DP #04. Matrix Chain Multiplication. - mbhushan/dynpro GitHub Wiki
(4). Matrix Chain Multiplication.
Given a sequence of matrices, find the most efficient way to multiply these matrices together. The problem is not actually to perform the multiplications, but merely to decide in which order to perform the multiplications.
We have many options to multiply a chain of matrices because matrix
multiplication is associative. In other words, no matter how we
parenthesize the product, the result will be the same.
For example, if we had four matrices A, B, C, and D, we would have:
(ABC)D = (AB)(CD) = A(BCD) = ....
However, the order in which we parenthesize the product affects
the number of simple arithmetic operations needed to compute the product,
or the efficiency. For example, suppose A is a 10 × 30 matrix,
B is a 30 × 5 matrix, and C is a 5 × 60 matrix. Then,
(AB)C = (10×30×5) + (10×5×60) = 1500 + 3000 = 4500 operations
A(BC) = (30×5×60) + (10×30×60) = 9000 + 18000 = 27000 operations.
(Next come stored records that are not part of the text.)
(* ===== verification/Lease.v ===== *)
(** * Regulated leases: crates/mindone-coordinator/src/settlement.rs

    The checks that keep a regulated lease bound to its attested hardware, the
    termination of a lease that lost it, and the draining of an instance whose
    last job left.  SQL conditions are three-valued in the source; the
    comparison of a NULL fails here as [COALESCE(..., FALSE)] makes it fail. *)
From S2P Require Import Prelude Text Fixed Ledger StandardData Hardware Fingerprint Store Envelope Api Snapshot Tables.

Local Open Scope string_scope.
Local Open Scope list_scope.
Local Open Scope Z_scope.

(** [instance_canary_quarantined] of routes/evaluations.rs. *)
Definition instance_canary_quarantined (st : State) (instance : Z) : bool :=
  bool_decide (instance ∈ quarantined st).

(** The boolean of the SELECT, on the joined rows. *)
Definition binding_holds (st : State) (now node_id : Z) (j : JobRow) (n : NodeRow) (mi_id : Z)
    (mi : InstanceRow) (m : ModelRow) (ar_id : Z) (ar : ReportRow) : bool :=
  String.eqb (confidentiality_mode j) "regulated"
  && bool_decide (status j = Leased)
  && sql_is (leased_to_node_id j) (λ i, i =? node_id)
  && sql_is (regulated_node_id j) (λ i, i =? node_id)
  && existsb (String.eqb (node_status n)) ["online"; "paused"; "draining"]
  && sql_is (last_seen_at n) (λ t, now - LIVENESS_MICROS <? t)
  && String.eqb (trust_level n) "enhanced"
  && sql_is (trust_expires_at n) (λ t, now <? t)
  && sql_is (node_attestation_report n) (λ r, r =? ar_id)
  && (instance_node mi =? node_id)
  && (instance_model mi =? model_id j)
  && bool_decide (instance_status mi = Published ∨ instance_status mi = Draining)
  && negb (bool_decide (mi_id ∈ quarantined st))
  && enabled m
  && (report_node ar =? node_id)
  && sql_is (report_instance ar) (λ i, i =? mi_id)
  && sql_is (report_model_hash ar) (λ h, String.eqb h (weights_hash m))
  && String.eqb (report_status ar) "verified"
  && String.eqb (key_origin ar) "tee_runtime"
  && (now <? expires_at ar)
  && collateral_current ar
  && sql_is (collateral_expires_at ar) (λ t, now <? t)
  && signature_verified ar
  && certificate_chain_verified ar
  && tcb_current ar.

(** [regulated_lease_binding_valid]: the inner joins yield no row when one of
    the bound rows is missing. *)
Definition regulated_lease_binding_valid (st : State) (now job_id node_id : Z) : bool :=
  default false (
    j ← jobs st !! job_id;
    bound_node ← regulated_node_id j;
    n ← nodes st !! bound_node;
    mi_id ← model_instance_id j;
    mi ← instances st !! mi_id;
    m ← models st !! model_id j;
    ar_id ← attestation_report_id j;
    ar ← reports st !! ar_id;
    Some (binding_holds st now node_id j n mi_id mi m ar_id ar
          && negb (instance_canary_quarantined st mi_id))).

(** A leased job of the instance. *)
Definition instance_leased (st : State) (instance : Z) : bool :=
  existsb (λ p, bool_decide (model_instance_id p.2 = Some instance)
                && bool_decide (status p.2 = Leased)) (map_to_list (jobs st)).

(** A leased hidden challenge of the instance. *)
Definition challenge_held (st : State) (instance : Z) : bool :=
  existsb (λ p, (challenge_instance p.2 =? instance) && challenge_leased p.2)
    (map_to_list (challenges st)).

(** [finalize_draining_instance]: unpublish a draining instance without work. *)
Definition finalize_draining_instance (st : State) (now : Z) (instance : option Z) : State :=
  match instance with
  | None => st
  | Some i =>
    match instances st !! i with
    | Some row =>
      if bool_decide (instance_status row = Draining) && negb (instance_leased st i)
         && negb (challenge_held st i)
      then with_instances st (<[i := instance_unpublished row now]> (instances st))
      else st
    | None => st
    end
  end.

(** [fail_regulated_lease_attestation]. *)
Definition fail_regulated_lease_attestation (st : State) (now job_id : Z) (message : string)
    : ApiResult State :=
  j ← ok_or (jobs st !! job_id) (not_found "任务");
  _ ← bail_if (negb (String.eqb (confidentiality_mode j) "regulated")
      || negb (bool_decide (status j = Leased))) internal;
  let reservation := reserved_cost_micro j in
  b ← update_reserved (books st) (user_id j) (- reservation)
    (λ a, reservation <=? reserved_micro a);
  attempt ← or_internal (attempts st !! (job_id, attempt_count j));
  _ ← require_internal (bool_decide (attempt_status attempt = AttemptLeased));
  let st := with_books st b in
  let st := with_attempts st
    (<[(job_id, attempt_count j) := attempt_failed attempt "attestation" message now]>
       (attempts st)) in
  let st := with_jobs st (<[job_id := job_failed j now]> (jobs st)) in
  Ok (finalize_draining_instance st now (model_instance_id j)).

(** [validate_regulated_result_binding]; [parse_envelope] is the strict JSON
    parser of the wire type, [tee_public_key] the bound report's key. *)
Definition validate_regulated_result_binding `{C : Crypto}
    (parse_envelope : string → option RegulatedEnvelope)
    (j : JobRow) (tee_public_key : option string) (result_text : string) : ApiResult () :=
  envelope ← ok_or (parse_envelope result_text)
    (attestation_failed "TEE 返回的结果不是严格 Regulated envelope");
  _ ← map_err (λ e, attestation_failed (validation_error_to_string e))
    (envelope_validate envelope);
  bail_if (negb (bool_decide (direction envelope = ResultDirection))
      || negb (bool_decide (Some (route_id envelope) = regulated_route_id j))
      || negb (bool_decide (Some (report_id envelope) = attestation_report_id j))
      || negb (bool_decide (Some (envelope_model_instance_id envelope) = model_instance_id j))
      || negb (bool_decide (Some (sender_public_key envelope) = tee_public_key)))
    (attestation_failed "TEE 结果 envelope 与任务 route/report/model/public-key 绑定不一致").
Clearly the first parenthesization requires less number of operations.
Input:
int [] M = {2, 3, 6, 4, 5};
There are 4 matrices of dimensions (2, 3) (3, 6) (6, 4) and (4, 5)
Formula is:
T[i][j] = Min (
T[i][k] + T[k][j] + (M[i] * M[k] * M[j]); //for i+1 <= k < j
);
| 0 | 1 | 2 | 3 | |
|---|---|---|---|---|
| 0 | 0 | 36 | 84 | 124 |
| 1 | 0 | 72 | 132 | |
| 2 | 0 | 120 | ||
| 3 | 0 |
public int matrixMulChainCost(int [] M) {
int len = M.length;
/* m[i,j] = Minimum number of scalar multiplications needed
to compute the matrix A[i]A[i+1]...A[j] = A[i..j] where
dimension of A[i] is p[i-1] x p[i] */
int [][] T = new int[len][len];
int value = 0;
for (int n=2; n<len; n++) {
for (int i=0; i<len-n; i++) {
int j = i + n;
T[i][j] = Integer.MAX_VALUE;
for (int k=i+1; k<j; k++) {
value = T[i][k] + T[k][j] + (M[i] * M[k] * M[j]);
if (value < T[i][j]) {
T[i][j] = value;
}
}
}
}
return T[0][len-1];
}
- Time Complexity: O(n^3)
- Space Complexity: O(n^2)